CLEAR SKIES NEVADA, LLC v. DOES 1-30
MEMORANDUM Opinion and Order signed by the Honorable Virginia M. Kendall on 8/23/2017. The Court dismisses this case with prejudice and orders an award of attorneys fees to Defendant to be determined upon receipt of further briefing. The Court direct s the Defendant to submit a brief justifying what she believes is the appropriate fee amount within twenty-one days of this order, including any precedent that may exist for adjusting the "lodestar" upward in accordance with the market rate. Plaintiff shall have 14 days thereafter to object. Plaintiff's failure to object to the proposed fees within 14 days will constitute a waiver of any objection to those fees. Mailed notice(lk, )
IN THE UNITED STATES DISTRICT COURT
FOR THE NORTHERN DISTRICT OF ILLINOIS
CLEAR SKIES NEVADA, LLC,
No. 15 C 6708
Judge Virginia M. Kendall
MEMORANDUM OPINION AND ORDER
On July 31, 2015, Plaintiff Clear Skies Nevada, LLC, sued thirty Doe defendants,
alleging that each Defendant distributed copies of the film Good Kill over the Internet, thereby
infringing on Plaintiff’s copyright of the film. (Dkt. 1.) Plaintiff alleged that each Doe owned an
IP address involved in the BitTorrent “swarm” that distributed copies of the film. (Id.) By early
this year, claims against twenty-nine of the Does were either settled or voluntarily dismissed.
Defendant Hancock was the only Defendant to defend against the claim.

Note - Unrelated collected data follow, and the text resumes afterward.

(* ===== verification/RelocateOk.v ===== *)
(** * Labels, branches and boundaries are placed correctly

    The walks over the array do what walks over the list of instructions do.  The offset of
    a label is four times the number of words before it, a branch is given the distance in
    words from itself to its label, the number of instructions that is returned is the
    number of words that are assembled. *)

From stdpp Require Import base numbers list option strings sets tactics.
From Stdlib Require Import ZArith Lia Bool.
From S2P Require Import Prelude LisaTable Ir2 Ir2List Ir2Code LaAssemble LaAppend RegMap ImmCache RegAlloc PushPop Relocate.
Local Open Scope Z_scope.
Local Open Scope c_scope.

Local Abbreviation last := list.last.

(** ** The walks on lists *)

Section lists.
Context (option_imm_reg : bool) (linesize : Z).

(** What takes the place of an instruction in the first walk. *)
Definition placed (c : code_inst) (s : reloc) : option (list code_inst * reloc) :=
  if c.1 =? LISA_LABEL then o ← c.2 !! 0%nat; s ← place_label o s; Some ([c], s)
  else if LISA_PSEUDO_END <? c.1 then Some ([c], count 1 s)
  else '(r, s) ← relocated option_imm_reg linesize c.1 c.2 s; Some (default [c] r, s).

Fixpoint place_list (l : list code_inst) (s : reloc) : option (list code_inst * reloc) :=
  match l with
  | [] => Some ([], s)
  | c :: l => '(out, s) ← placed c s; '(r, s) ← place_list l s; Some (out ++ r, s)
  end.
End lists.

(** The second walk: an instruction whose number is [n]. *)
Definition resolved_inst (lab : list Z) (n : Z) (c : code_inst) : option code_inst :=
  match label_opnd c.1 with
  | Some k => o ← c.2 !! k; o' ← resolved lab n o; Some (c.1, alter (λ _, o') k c.2)
  | None => Some c
  end.

Definition words (l : list code_inst) : Z := Z.of_nat (length (filter (λ c, has_word c.1 = true) l)).

Fixpoint resolve_list (lab : list Z) (n : Z) (l : list code_inst) : option (list code_inst) :=
  match l with
  | [] => Some []
  | c :: l => c' ← resolved_inst lab n c; r ← resolve_list lab (n + words [c]) l; Some (c' :: r)
  end.

(** ** Refinement of the first walk *)

Lemma relocated_take imm ls op os n s x :
  relocated imm ls op (take n os) s = Some x → relocated imm ls op os s = Some x.
Proof.
  unfold relocated. intros H.
  assert (K : ∀ k o, take n os !! k = Some o → os !! k = Some o) by (intros k o E; by apply lookup_take_Some in E as [E _]).
  repeat (case_match; [
    repeat match type of H with context [mbind _ (take n os !! ?k)] =>
      let E := fresh in destruct (take n os !! k) eqn:E; [apply K in E; rewrite E|done]; cbn [mbind option_bind] in H |- * end;
    exact H|]).
  exact H.
Qed.

Lemma row_range k r : lisa_format_table k = Some r → 128 <= k < 2756.
Proof. intros H. apply aget_bound in H. change (0 <= k - 128 < 2628) in H. lia. Qed.

Lemma build_opnds_length name tys args os : build_opnds name tys args = Some os → length os = length args.
Proof.
  revert args os. induction tys as [|ty tys IH]; intros [|a args] os H; simpl in H; try done; [by injection H as <-|].
  destruct (build_opnd name ty a); [|done]. simpl in H. destruct (generatingCheck _ _ _ _); [|done].
  destruct (build_opnds name tys args) as [os'|] eqn:E; [|done]. injection H as <-. simpl. by rewrite (IH _ _ E).
Qed.

Lemma built_fits name args c :
  built name args = Some c → (1 <= length args <= 4)%nat → fits c ∧ c.1 = lisa name.
Proof.
  unfold built. destruct (row_of name) as [r|] eqn:R; [|done]. simpl.
  destruct (constructor_opnds r args) as [os|] eqn:E; [|done]. intros [= <-] HL. split; [|done].
  apply row_range in R. split; [|by apply s16_id; simpl; lia]. simpl. unfold constructor_opnds in E.
  destruct (mem_name _ _); [destruct args as [|[] []]; simplify_eq; simpl; lia|].
  destruct (opnd_types r); [destruct args; simplify_eq; simpl; lia|].
  destruct (build_opnds _ _ _) as [os'|] eqn:B; [|done]. simpl in E. destruct (checkOpndConstraints _ _ _ _); [|done].
  injection E as <-. apply build_opnds_length in B. lia.
Qed.

(** What a pseudo instruction is replaced by: words, and they are counted_words. *)
Definition counted_words (s s' : reloc) (l : list code_inst) : Prop :=
  Forall (λ c, fits c ∧ has_word c.1 = true ∧ (c.1 = LISA_CODE ∨ LISA_PSEUDO_END < c.1)) l ∧
  counter s' = counter s + Z.of_nat (length l) ∧ label s' = label s.

Lemma counted_nil s s' : counter s' = counter s → label s' = label s → counted_words s s' [].
Proof. intros H1 H2. split_and!; [done|simpl; lia|done]. Qed.

Lemma counted_code s n v : counted_words s (count (Z.of_nat n) s) (replicate n (code_word v)).
Proof.
  split_and!; [|simpl; by rewrite length_replicate|done]. apply Forall_replicate. split_and!; [|done|by left].
  split; [simpl; lia|done].
Qed.

Lemma counted_built s x name args c :
  built name args = Some c → (1 <= length args <= 4)%nat → LISA_PSEUDO_END < lisa name → counter x = counter s + 1 →
  label x = label s → counted_words s x [c].
Proof.
  intros B L P C E. destruct (built_fits _ _ _ B L) as [F N]. split_and!; [|simpl; lia|done].
  constructor; [|constructor]. rewrite N. split_and!; [done| |by right].
  unfold has_word. rewrite !(proj2 (Z.eqb_neq _ _)); [done| |]; intros X; rewrite X in P; by vm_compute in P.
Qed.

Lemma counted_two s x c1 c2 :
  counted_words s (count 1 s) [c1] → counted_words s (count 1 s) [c2] → counter x = counter s + 2 → label x = label s →
  counted_words s x [c1; c2].
Proof.
  intros (F1 & _) (F2 & _) C E. split_and!; [|simpl; lia|done].
  inversion F1; subst. by constructor.
Qed.

Lemma jump_pair_counted imm s rd off l s' : jump_pair imm s rd off = Some (l, s') → counted_words s s' l.
Proof.
  unfold jump_pair. destruct (ra_alloc_itemp imm (r_temps s)) as [[tmp x]|]; [|done]. cbn [mbind option_bind].
  destruct (built "pcaddu18i" _) as [i0|] eqn:B0; [|done]. cbn [mbind option_bind].
  destruct (built "jirl" _) as [i1|] eqn:B1; [|done]. cbn [mbind option_bind].
  destruct (ra_free_temp x tmp) as [y|]; [|done]. intros [= <- <-].
  apply counted_two; [by eapply counted_built; [exact B0|simpl; lia|by vm_compute|..]
    |by eapply counted_built; [exact B1|simpl; lia|by vm_compute|..]|done..].
Qed.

The Court ordered this case dismissed on April 27, 2017, following Plaintiff’s request to
voluntarily dismiss under Rule 41(a)(2).1 (Dkt. 87.) Defendant objected to the case being
dismissed without prejudice. Upon the Court’s request, Defendant filed a submission explaining
why the case should be dismissed with prejudice and why she should be awarded her attorneys’

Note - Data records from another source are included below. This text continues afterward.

(* ===== verification/HostWords.v ===== *)
(** * The machine words of a block

    What the processor does with a word of the code cache: the word is decoded, and the
    instruction of that name is executed on the fields that the word holds.  Assembled code
    runs as the IR2 instructions it is made of; the markers of the x86 instructions have no
    word and do nothing. *)

From stdpp Require Import base numbers list option strings tactics.
From Stdlib Require Import ZArith Lia Bool.
From S2P Require Import Prelude Ir1 X86 WordEq LisaTable Ir2 Ir2List Ir2Code LaAssemble LaAppend RegMap.
From S2P Require Import ImmCache RegAlloc LaSem PushPop PushPopOk PushPopSem Relocate RelocateOk.
Local Open Scope Z_scope.
Local Open Scope c_scope.

(** ** Running words *)

Definition field_opnd (v : Z) : IR2_OPND := mkOpnd2 IR2_OPND_IMM v.

Definition exec_word (w : Z) (h : host) : option host :=
  '(opcode, fields) ← decode w; exec_code (opcode, field_opnd <$> fields) h.

Fixpoint run_words (ws : list Z) (h : host) : option host :=
  match ws with [] => Some h | w :: ws => h ← exec_word w h; run_words ws h end.

Lemma run_words_app ws1 ws2 h : run_words (ws1 ++ ws2) h = h ← run_words ws1 h; run_words ws2 h.
Proof. revert h. induction ws1 as [|w ws1 IH]; intros h; [done|]. simpl. destruct (exec_word w h); [apply IH|done]. Qed.

(** ** An instruction depends on the fields of its operands only *)

Lemma ufield_field n w o : 0 <= n <= w → ufield n (field_opnd (_val o mod 2 ^ w)) = ufield n o.
Proof. intros H. apply (eqw_uwrap n w (_val o) H). Qed.

Lemma sfield_field n w o : 0 < n <= w → sfield n (field_opnd (_val o mod 2 ^ w)) = sfield n o.
Proof. intros H. apply swrap_eqw; [lia|]. apply (eqw_uwrap n w (_val o)). lia. Qed.

Definition in_fields (ws : list Z) (os : list IR2_OPND) : list IR2_OPND :=
  field_opnd <$> zip_with (λ w o, _val o mod 2 ^ w) ws os.

Definition widths (name : string) : list Z :=
  match row_of name with Some r => width <$> places r | None => [] end.

Definition by_fields (ws : list Z) (s : sem) : Prop :=
  ∀ os h, length os = length ws → exec_sem s (in_fields ws os) h = exec_sem s os h.

Ltac solve_by_fields :=
  match goal with |- by_fields (widths ?n) _ =>
    let ws := eval vm_compute in (widths n) in
    replace (widths n) with ws by (vm_compute; reflexivity)
  end;
  intros os h Hl; destruct os as [|o0 [|o1 [|o2 [|o3 [|]]]]]; try discriminate Hl;
  cbn [in_fields zip_with fmap list_fmap exec_sem]; unfold reg_of;
  rewrite ?ufield_field, ?sfield_field by lia; reflexivity.

Lemma table_by_fields : Forall (λ x, x.2 = SNop ∨ by_fields (widths x.1) x.2) sem_table.
Proof.
  unfold sem_table. cbv [lbt_table lbt_ops lbt_widths mbind list_bind app String.append].
  repeat (apply list.Forall_cons; split; [first [left; reflexivity | right; cbn [fst snd]; solve_by_fields]|]).
  constructor.
Qed.

Lemma sem_lookup_elem name l s : sem_lookup name l = Some s → (name, s) ∈ l.
Proof.
  induction l as [|[n x] l IH]; [done|]. simpl. destruct (String.eqb_spec n name) as [->|].
  - intros [= ->]. by left.
  - intros H. right. by apply IH.
Qed.

Lemma sem_by_fields name s : sem_of name = Some s → s = SNop ∨ by_fields (widths name) s.
Proof.
  intros H%sem_lookup_elem. pose proof table_by_fields as T. rewrite list.Forall_forall in T. by apply (T (name, s)).
Qed.

(** ** The rows of the executed instructions *)

Definition is_Some_b {A} (o : option A) : bool := match o with Some _ => true | None => false end.

Definition row_fits (k : Z) (r : template) (s : sem) : bool :=
  match s with
  | SNop => k =? LISA_X86_INST
  | _ =>
      has_word k && negb (is_Some_b (label_opnd k)) && negb (k =? LISA_CODE) && (LISA_PSEUDO_END <? k) && real_row r &&
      bool_decide (width <$> places r = widths (t_name r)) && (length (opnd_types r) =? length (shape s))%nat
  end.

Definition row_fits_at (k : Z) : bool :=
  match lisa_format_table k with
  | Some r => match sem_of (t_name r) with Some s => row_fits k r s | None => true end
  | None => true
  end.

Lemma all_rows_fit : forallb (λ n, row_fits_at (LISA_INVALID + Z.of_nat n)) (seq 0 (length lisa_templates)) = true.
Proof. vm_compute. reflexivity. Qed.

Lemma rows_fit k r s : lisa_format_table k = Some r → sem_of (t_name r) = Some s → row_fits k r s = true.
Proof.
  intros R S. pose proof (aget_bound _ _ _ R) as B. pose proof all_rows_fit as C.
  rewrite forallb_forall in C. specialize (C (Z.to_nat (k - LISA_INVALID))).
  rewrite Z2Nat.id, Zplus_minus in C by lia. unfold row_fits_at in C. rewrite R, S in C. apply C, in_seq. lia.
Qed.

(** ** Words of instructions *)

(** The operands are those of the instruction. *)
Definition encodable (c : code_inst) : Prop :=
  ∃ r s, lisa_format_table c.1 = Some r ∧ sem_of (t_name r) = Some s ∧ shape_ok (shape s) c.2 = true.

Lemma shape_opnds_ok sh os : shape_ok sh os = true → forallb opnd_ok os = true.
Proof.
  revert os. induction sh as [|b sh IH]; intros [|o os]; simpl; try done. rewrite !andb_true_iff. intros [H T].
  split; [|by apply IH]. destruct o as [ty v]. unfold reg_ok in H. rewrite ?andb_true_iff in H.
  destruct b, ty; try done; destruct H as [[H _] _]; done.
Qed.

Lemma nop_code c r s h :
  lisa_format_table c.1 = Some r → sem_of (t_name r) = Some s → shape_ok (shape s) c.2 = true → s = SNop →
  has_word c.1 = false ∧ exec_code c h = Some h.
Proof.
  intros R S SH ->. pose proof (rows_fit _ _ _ R S) as F. apply Z.eqb_eq in F. split; [by rewrite F|].
  rewrite (exec_code_sem c r SNop R S). apply shape_length in SH. by destruct c.2 as [|o [|]].
Qed.

(** The word of an instruction does what the instruction does. *)
Lemma word_runs c r s :
  lisa_format_table c.1 = Some r → sem_of (t_name r) = Some s → shape_ok (shape s) c.2 = true → s ≠ SNop →
  has_word c.1 = true ∧ ∃ w, word_of c = Some w ∧ ∀ h, exec_word w h = exec_code c h.
Proof.
  intros R S SH N. pose proof (rows_fit _ _ _ R S) as F. pose proof (sem_by_fields _ _ S) as [?|BF]; [done|].
  assert (F' : has_word c.1 = true ∧ c.1 ≠ LISA_CODE ∧ LISA_PSEUDO_END < c.1 ∧ real_row r = true ∧
    width <$> places r = widths (t_name r) ∧ length (opnd_types r) = length (shape s)).
  { destruct s; try done; cbn [row_fits] in F; rewrite !andb_true_iff, !negb_true_iff, bool_decide_eq_true in F;
      rewrite Z.eqb_neq, Z.ltb_lt, Nat.eqb_eq in F; tauto. }
  clear F. destruct F' as (HW & NC & P & RR & W & L). split; [done|].
  pose proof (shape_length _ _ SH) as LO. set (i := mkIR2 c.1 0 0 0 (Z.of_nat (length c.2)) c.2).
  destruct (ir2_assemble_real i r NC P R RR) as [_ A]. rewrite L, <- LO in A. cbn [i _opnd] in A.
  rewrite Nat.leb_refl, firstn_all, (shape_opnds_ok _ _ SH) in A. eexists. split; [exact A|].
  destruct (assemble_decodes i _ NC A) as [_ D]. intros h. unfold exec_word. rewrite D. cbn [mbind option_bind].
  rewrite (exec_code_sem c r s R S). unfold exec_code. cbn [fst snd]. change (_opcode i) with c.1. rewrite R.
  cbn [mbind option_bind]. unfold exec. cbn [fst snd]. rewrite S. cbn [mbind option_bind]. rewrite <- (BF c.2 h).
  - f_equal. unfold encoded_opnds, in_fields. change (_opcode i) with c.1. rewrite R, <- W. f_equal.
    change (_opnd i) with c.2. clear. generalize (places r). intros l. revert l.
    induction c.2 as [|o os IH]; intros [|p l]; try done. simpl. f_equal. apply IH.
  - rewrite <- W, length_fmap, LO, <- L. unfold places. by rewrite length_map.
Qed.

(** Assembled code runs as the instructions. *)
Lemma assemble_runs l :
  Forall encodable l → ∃ ws, assemble_list l = Some ws ∧ ∀ h, run_words ws h = run_code l h.
Proof.
  induction 1 as [|c l (r & s & R & S & SH) F (ws & E & IH)]; [by exists []|]. cbn [assemble_list].
  assert (s = SNop ∨ s ≠ SNop) as [Es|Es] by (destruct s; by (left; congruence) || (right; congruence)).
  - destruct (nop_code c r s (mkH (λ _, 0) (mkSys (λ _, 0) 0)) R S SH Es) as [-> _]. rewrite E. exists ws.
    split; [done|]. intros h. destruct (nop_code c r s h R S SH Es) as [_ X]. cbn [run_code]. rewrite X. apply IH.
  - destruct (word_runs c r s R S SH Es) as [-> (w & -> & X)]. rewrite E. exists (w :: ws). split; [done|].
    intros h. cbn [run_code run_words]. rewrite X. destruct (exec_code c h); [apply IH|done].
Qed.

(** ** Straight-line code has nothing to relocate *)

Lemma encodable_opcode c :
  encodable c → label_opnd c.1 = None ∧ (c.1 = LISA_X86_INST ∨ LISA_PSEUDO_END < c.1 ∧ has_word c.1 = true).
Proof.
  intros (r & s & R & S & _). pose proof (rows_fit _ _ _ R S) as F.
  destruct s; cbn [row_fits] in F; try (rewrite !andb_true_iff, !negb_true_iff, Z.ltb_lt in F);
    try (destruct (label_opnd c.1); [by destruct F as [[[[[[_ ?] _] _] _] _] _]|]; split; [done|right; tauto]).
  apply Z.eqb_eq in F. rewrite F. by split; [|left].
Qed.

Lemma place_encodable imm ls l : ∀ s,
  Forall encodable l → ∃ s', place_list imm ls l s = Some (l, s') ∧ label s' = label s.
Proof.
  induction l as [|c l IH]; intros s F; [by exists s|]. inversion F as [|? ? Hc F']; subst.
  apply encodable_opcode in Hc as [_ [E|[P H]]]; cbn [place_list]; unfold placed.
  - rewrite E. change (LISA_X86_INST =? LISA_LABEL) with false. change (LISA_PSEUDO_END <? LISA_X86_INST) with false.
    destruct (IH s F') as (s' & E' & L). exists s'.
    change (relocated imm ls LISA_X86_INST c.2 s) with (Some (@None (list code_inst), s)). cbn [mbind option_bind].
    rewrite E'. done.
  - rewrite (proj2 (Z.eqb_neq c.1 LISA_LABEL)), (proj2 (Z.ltb_lt _ c.1)) by (done || by apply has_word_pseudo; right).
    cbn [mbind option_bind]. destruct (IH (count 1 s) F') as (s' & -> & L). by exists s'.
Qed.

Lemma resolve_encodable lab l : ∀ n, Forall encodable l → resolve_list lab n l = Some l.
Proof.
  induction l as [|c l IH]; intros n F; [done|]. inversion F as [|? ? Hc F']; subst. cbn [resolve_list].
  apply encodable_opcode in Hc as [E _]. unfold resolved_inst. rewrite E. cbn [mbind option_bind]. by rewrite IH.
Qed.

(** ** Delaying updates keeps the instructions encodable *)

Lemma encodable_class c : encodable c → ∃ r s, lisa_format_table c.1 = Some r ∧ sem_of (t_name r) = Some s ∧
  shape_ok (shape s) c.2 = true ∧ stops c.1 = false ∧
  (la_ir2_can_patch_imm12 c.1 = true → ∃ d j i, c.2 = [d; j; i] ∧ shape s = [true; true; false]).
Proof.
  intros (r & s & R & S & SH). exists r, s. pose proof (class_of _ _ _ R S) as C. unfold class_ok in C.
  rewrite !andb_true_iff, negb_true_iff in C. destruct C as [[[C0 _] C1] _]. split_and!; try done.
  intros P. rewrite P in C1. apply shape_length in SH. destruct s; try done; destruct c.2 as [|d [|j [|i [|]]]]; try done;
    by exists d, j, i.
Qed.

Lemma encodable_patch c p : encodable c → la_ir2_can_patch_imm12 c.1 = true → encodable (c.1, alter (add_imm p) 2%nat c.2).
Proof.
  intros (r & s & R & S & SH & _ & H)%encodable_class P. destruct (H P) as (d & j & i & E & Es).
  exists r, s. split_and!; try done. cbn [snd]. rewrite E, Es in *. done.
Qed.

Lemma encodable_flush p : Forall encodable (flush p) ∧ markers (flush p) = 0.
Proof.
  unfold flush. case_match; [done|]. split; [|done]. repeat constructor. eexists _, _.
  split; [exact addi_d_row|]. split; [exact addi_d_sem|]. done.
Qed.

Lemma markers_app l1 l2 : markers (l1 ++ l2) = markers l1 + markers l2.
Proof. unfold markers. rewrite list.filter_app, length_app. lia. Qed.

Lemma delay_keeps l : ∀ p D q,
  Forall encodable l → delay false p l = Some (D, q) → Forall encodable D ∧ markers D = markers l.
Proof.
  induction l as [|c l IH]; intros p D q F H; [by injection H as <- <-|]. inversion F as [|? ? Hc F']; subst.
  cbn [delay andb] in H. destruct (action_at c p) as [a|] eqn:A; [|done]. cbn [mbind option_bind] in H.
  pose proof (encodable_class c Hc) as (r & s & _ & _ & _ & ST & _). apply action_chosen in A; [|done].
  pose proof (encodable_flush p) as [FL FM].
  assert (K : ∀ p' (out : list code_inst), Forall encodable out → markers out = markers [c] →
    (delay false p' l ≫= λ '(r, q), Some (out ++ r, q)) = Some (D, q) → Forall encodable D ∧ markers D = markers (c :: l)).
  { intros p' out Fo Mo E. destruct (delay false p' l) as [[D' q']|] eqn:ED; [|done]. injection E as <- <-.
    destruct (IH _ _ _ F' ED) as [FD MD]. split; [by apply Forall_app|].
    change (c :: l) with ([c] ++ l). rewrite !markers_app. lia. }
  assert (K1 : ∀ p', (delay false p' l ≫= λ '(r, q), Some ([c] ++ r, q)) = Some (D, q) →
    Forall encodable D ∧ markers D = markers (c :: l)) by (intros p'; apply K; [by constructor|done]).
  destruct A as [off A EO N| -> | |o2 P E1 E2 O2 E0|dest NC DR]; [|by eapply K1|..].
  - destruct (si12_overflow (p + off)); [by eapply K1|]. destruct (IH _ _ _ F' H) as [FD MD]. split; [done|].
    rewrite markers_cons, MD. unfold is_x86. unfold la_ir2_opcode_is_addi in A.
    rewrite orb_true_iff, !Z.eqb_eq in A. by destruct A as [-> | ->].
  - eapply K; [| |exact H]; [apply Forall_app; split; [done|by constructor]|]. rewrite markers_app. lia.
  - eapply K; [| |exact H]; [repeat constructor; by apply encodable_patch|]. by rewrite !markers_cons.
  - by destruct dest; eapply K1.
Qed.

Lemma delayed_keeps F F' :
  Forall encodable F → delayed F = Some F' → Forall encodable F' ∧ markers F' = markers F.
Proof.
  destruct F as [|c B]; intros H E; [by injection E as <-|]. inversion H as [|? ? Hc HB]; subst. unfold delayed in E.
  destruct (delay false 0 B) as [[D q]|] eqn:ED; [|done]. injection E as <-. destruct (delay_keeps B 0 D q HB ED) as [FD MD].
  destruct (encodable_flush q) as [FL FM]. split; [by constructor; [|apply Forall_app]|].
  rewrite !markers_cons, markers_app. lia.
Qed.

fees. (Dkt. 90.) Plaintiff filed a simultaneous submission requesting that the Court dismiss
without prejudice and award no fees. (Dkt. 89.) Plaintiff further requests that if the Court
Plaintiff’s motion to dismiss pursuant to FRCP 41(a)(2) does not describe its reasons for seeking voluntary
dismissal, (Dkt. 84.), nor did counsel suggest a reason for seeking this dismissal in the hearing on this motion. (Dkt.
conditions dismissal of this case on an award of attorneys’ fees, that it be allowed to withdraw its
voluntary dismissal. (Id.)
For the reasons stated below, this case is dismissed with prejudice and fees will be
awarded to Defendant.
I. Dismissal with prejudice
The Court may deny a motion to dismiss without prejudice when some of the following
factors are present: 1) the defendant has gone to great efforts and expense in preparation for trial,
2) the plaintiff has caused excessive delay, 3) the plaintiff provides insufficient explanation for
the need for a dismissal, and 4) the defendant has filed a motion for summary judgment. Pace v.
S. Express Co., 409 F.2d 331, 334 (7th Cir. 1969). There is no precise formula by which to
balance these factors, but the Court must weigh them to avoid imposing “plain legal prejudice”
as a result of a voluntary dismissal. Wojtas v. Cap. Guardian Tr. Co., 477 F.3d 924, 927 (7th Cir.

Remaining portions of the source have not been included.